Maria di fronte all’annuncio compie un passo di fiducia, va oltre il razionale, supera la paura per giungere a intuire quell’impossibile agli uomini ma possibile a Dio, non con un acconsentimento pietistico ma attraverso un atto di fede “Fiat mihi secundum verbum tuum”: avvenga di me secondo la tua parola.

In fretta parte, quasi che questa notizia liberasse in lei energie prima impensate, proiettandola in una vicenda molto più grande di lei, giovane donna chiamata a donare il suo grembo a Dio. Sarà madre di un figlio che rimanda sempre all’oltre fin da piccolo: «Perché mi cercate non sapete che devo occuparmi delle cose del padre mio?» (Lc 2,49).

Maria nella sua vita, narrata nei vangeli, ha detto poche parole, tante gliene abbiamo attribuite noi, facendo di lei, che è donna del silenzio, una chiacchierona erogatrice di messaggi a richiesta. Ha detto poche parole, sempre di fede e fiducia in Dio, poi è rimasta nel silenzio, le ha custodite nel suo cuore, continuando a meditarle lungo tutta la sua vita dall’annuncio dell’angelo, alla croce, al cenacolo tra i discepoli impauriti.

Con questo spirito arriva da Elisabetta e lo Spirito santo continua a lavorare in lei, la accompagna come il custode dei suoi passi e della creatura che porta in grembo, ora scende su Elisabetta e la porta a esclamare: “A cosa debbo che la madre del Signore venga a me?” (Lc 1,43).

Due donne, due storie impossibili, un luogo marginale, periferico, lontano dai centri religiosi e di potere. Sorprendentemente per noi, non per l’agire di Dio, là accade l’incontro tra antica e nuova alleanza, tra un già presente e un non ancora che è in divenire. Giovanni Battista e Gesù di Nazaret fanno il loro primo incontro.

Tutto questo accade per fede, solo per fede, altre vie non sono possibili.
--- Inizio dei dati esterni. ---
(** X2. The path length is kept modulo 256 only: path lengths that differ by
    a multiple of 256 give the same outcome, node and memory, for
    [MerkleNode_newLeaf] and for [MerkleNode_newExtension]. *)
Theorem path_length_wraps (sg : bool) (m : memory) (nibblePath : pointer) (pathLength k : Z) :
  MerkleNode_newLeaf sg nibblePath (pathLength + 256 * k) m
  = MerkleNode_newLeaf sg nibblePath pathLength m
  /\ MerkleNode_newExtension sg nibblePath (pathLength + 256 * k) m
     = MerkleNode_newExtension sg nibblePath pathLength m.
Proof.
  split.
  - change (construct sg (NewLeaf nibblePath (pathLength + 256 * k)) m
            = construct sg (NewLeaf nibblePath pathLength) m).
    rewrite !construct_unfold. unfold built. cbn [ctor_length ctor_input ctor_type].
    rewrite to_byte_periodic. reflexivity.
  - change (construct sg (NewExtension nibblePath (pathLength + 256 * k)) m
            = construct sg (NewExtension nibblePath pathLength) m).
    rewrite !construct_unfold. unfold built. cbn [ctor_length ctor_input ctor_type].
    rewrite to_byte_periodic. reflexivity.
Qed.

(** X3. Where [char] is signed, a path length whose low byte is 128 or more
    is stored as a negative [Length]; the allocation request then exceeds
    every object size and both path constructors have undefined behaviour,
    whatever the pointer and the memory. *)
Theorem signed_char_long_path (m : memory) (nibblePath : pointer) (pathLength : Z) :
  128 <= pathLength mod 256 ->
  MerkleNode_newLeaf true nibblePath pathLength m = Undefined
  /\ MerkleNode_newExtension true nibblePath pathLength m = Undefined.
Proof.
  intros Hlow.
  assert (to_byte true pathLength < 0) as Hneg.
  { unfold to_byte.
    pose proof (Z.mod_pos_bound pathLength 256).
    replace (pathLength + 128) with (pathLength mod 256 - 128 + (pathLength / 256 + 1) * 256)
      by (pose proof (Z.div_mod pathLength 256); lia).
    rewrite Z.mod_add by lia. rewrite Z.mod_small by lia. lia. }
  split.
  - apply (construct_negative_length true (NewLeaf nibblePath pathLength)). exact Hneg.
  - apply (construct_negative_length true (NewExtension nibblePath pathLength)). exact Hneg.
Qed.

Lemma signed_char_long_path_witness :
  128 <= 200 mod 256
  /\ MerkleNode_newLeaf true (Ptr 0 0) 200 (path_memory 200) = Undefined
  /\ MerkleNode_newExtension true (Ptr 0 0) 200 (path_memory 200) = Undefined.
Proof.
  assert (128 <= 200 mod 256) as H by (vm_compute; discriminate).
  split; [exact H|]. exact (signed_char_long_path _ _ _ H).
Defined.

(** X4. When a constructor returns. Given an input pointer that is null or
    points into a live block, a constructor returns a node exactly when the
    [Length] it stores is not negative and that many bytes are readable at
    the pointer; in every other case (a null pointer, a buffer that ends too
    early, a negative [Length]) the call has undefined behaviour. *)
Theorem construct_returns_iff (sg : bool) (c : ctor_call) (m : memory) :
  null_or_live m (ctor_input c) = true ->
  ((exists node m', construct sg c m = Returned (node, m'))
   <-> (0 <= ctor_length sg c
        /\ exists cs, load m (ctor_input c) (ctor_length sg c) = Some cs))
  /\ ((forall node m', construct sg c m <> Returned (node, m'))
      -> construct sg c m = Undefined).
Proof.
  intros Hlive. split; [split|].
  - intros (node & m' & H). apply construct_inv in H as (Hpos & _ & cs & Hload & _ & _).
    split; [exact Hpos|]. exists cs.
    destruct (ctor_input c) as [|b off]; [discriminate|].
    cbn in Hlive. apply bool_decide_eq_true in Hlive.
    rewrite load_insert_ne in Hload; [exact Hload|].
    intros <-. exact (fresh_not_live m Hlive).
  - intros (Hpos & cs & Hload). eexists _, _.
    exact (construct_returns sg c m cs Hpos Hload).
  - intros Hno. destruct (construct sg c m) as [[node m']|]; [|reflexivity].
    exfalso. exact (Hno node m' eq_refl).
Qed.

Lemma construct_returns_iff_witness :
  null_or_live test_memory (ctor_input (NewBranch (Ptr 0 2))) = true
  /\ (((exists node m', construct true (NewBranch (Ptr 0 2)) test_memory = Returned (node, m'))
       <-> (0 <= ctor_length true (NewBranch (Ptr 0 2))
            /\ exists cs, load test_memory (ctor_input (NewBranch (Ptr 0 2)))
                               (ctor_length true (NewBranch (Ptr 0 2))) = Some cs))
      /\ ((forall node m', construct true (NewBranch (Ptr 0 2)) test_memory <> Returned (node, m'))
          -> construct true (NewBranch (Ptr 0 2)) test_memory = Undefined)).
Proof.
  assert (null_or_live test_memory (ctor_input (NewBranch (Ptr 0 2))) = true) as H
    by (vm_compute; reflexivity).
  split; [exact H|]. exact (construct_returns_iff true _ _ H).
Defined.

(** X5. The payload never aliases. The block a constructor returns in [Data]
    was not live before the call, so it is no buffer the caller could have
    passed in and no payload of a node built earlier: two constructions in a
    row give
    different [Data] pointers, and the second leaves the payload of the first
    node as it was. *)
Theorem payloads_do_not_alias (sg : bool) (c1 c2 : ctor_call) (m m1 m2 : memory)
  (n1 n2 : MerkleNode) :
  construct sg c1 m = Returned (n1, m1) ->
  construct sg c2 m1 = Returned (n2, m2) ->
  (exists b, Data n1 = Ptr b 0 /\ (b ∉ dom m) /\ (b ∈ dom m1))
  /\ Data n1 <> Data n2
  /\ payload m2 n1 = payload m1 n1.
Proof.
  intros H1 H2.
  apply construct_inv in H1 as (_ & -> & cs1 & _ & _ & ->).
  apply construct_inv in H2 as (_ & -> & cs2 & Hload2 & _ & ->).
  set (b1 := fresh (dom m)) in *.
  set (m1 := <[b1 := cs1]> m) in *.
  assert (b1 ∈ dom m1) as Hb1
    by (apply elem_of_dom; unfold m1; rewrite lookup_insert_eq; eauto).
  assert (fresh (dom m1) <> b1) as Hne
    by (intros Heq; apply (fresh_not_live m1); rewrite Heq; exact Hb1).
  split; [exists b1; split; [reflexivity|split; [apply fresh_not_live|exact Hb1]]|].
  split; [cbn; congruence|].
  unfold payload, block_at. cbn. apply lookup_insert_ne. exact Hne.
Qed.

Lemma payloads_do_not_alias_witness :
  construct true (NewLeaf (Ptr 0 0) 3) test_memory
  = Returned (mkMerkleNode 8 (replicate 32 0) 3 (Ptr 3 0),
              <[3%nat := Some <$> [2; 4; 6]]> test_memory)
  /\ construct true (NewLeaf (Ptr 3 0) 3) (<[3%nat := Some <$> [2; 4; 6]]> test_memory)
     = Returned (mkMerkleNode 8 (replicate 32 0) 3 (Ptr 4 0),
                 <[4%nat := Some <$> [2; 4; 6]]>
                   (<[3%nat := Some <$> [2; 4; 6]]> test_memory))
  /\ (exists b, Data (mkMerkleNode 8 (replicate 32 0) 3 (Ptr 3 0)) = Ptr b 0
                /\ (b ∉ dom test_memory)
                /\ (b ∈ dom (<[3%nat := Some <$> [2; 4; 6]]> test_memory)))
  /\ Data (mkMerkleNode 8 (replicate 32 0) 3 (Ptr 3 0))
     <> Data (mkMerkleNode 8 (replicate 32 0) 3 (Ptr 4 0))
  /\ payload (<[4%nat := Some <$> [2; 4; 6]]>
                (<[3%nat := Some <$> [2; 4; 6]]> test_memory))
             (mkMerkleNode 8 (replicate 32 0) 3 (Ptr 3 0))
     = payload (<[3%nat := Some <$> [2; 4; 6]]> test_memory)
               (mkMerkleNode 8 (replicate 32 0) 3 (Ptr 3 0)).
Proof.
  assert (construct true (NewLeaf (Ptr 0 0) 3) test_memory
          = Returned (mkMerkleNode 8 (replicate 32 0) 3 (Ptr 3 0),
                      <[3%nat := Some <$> [2; 4; 6]]> test_memory)) as H1
    by (vm_compute; reflexivity).
  assert (construct true (NewLeaf (Ptr 3 0) 3) (<[3%nat := Some <$> [2; 4; 6]]> test_memory)
          = Returned (mkMerkleNode 8 (replicate 32 0) 3 (Ptr 4 0),
                      <[4%nat := Some <$> [2; 4; 6]]>
                        (<[3%nat := Some <$> [2; 4; 6]]> test_memory))) as H2
    by (vm_compute; reflexivity).
  split; [exact H1|]. split; [exact H2|].
  exact (payloads_do_not_alias _ _ _ _ _ _ _ _ H1 H2).
Defined.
È la beatitudine di Maria, che riassume le beatitudini dei poveri di Dio, che è augurio a noi di vivere l’attesa non del dovuto e scontato ma sempre dell’inatteso che suscita meraviglia e invita al ringraziamento: «Beata colei che ha creduto nell’adempimento di ciò che il Signore le ha detto!» (Lc 1,45).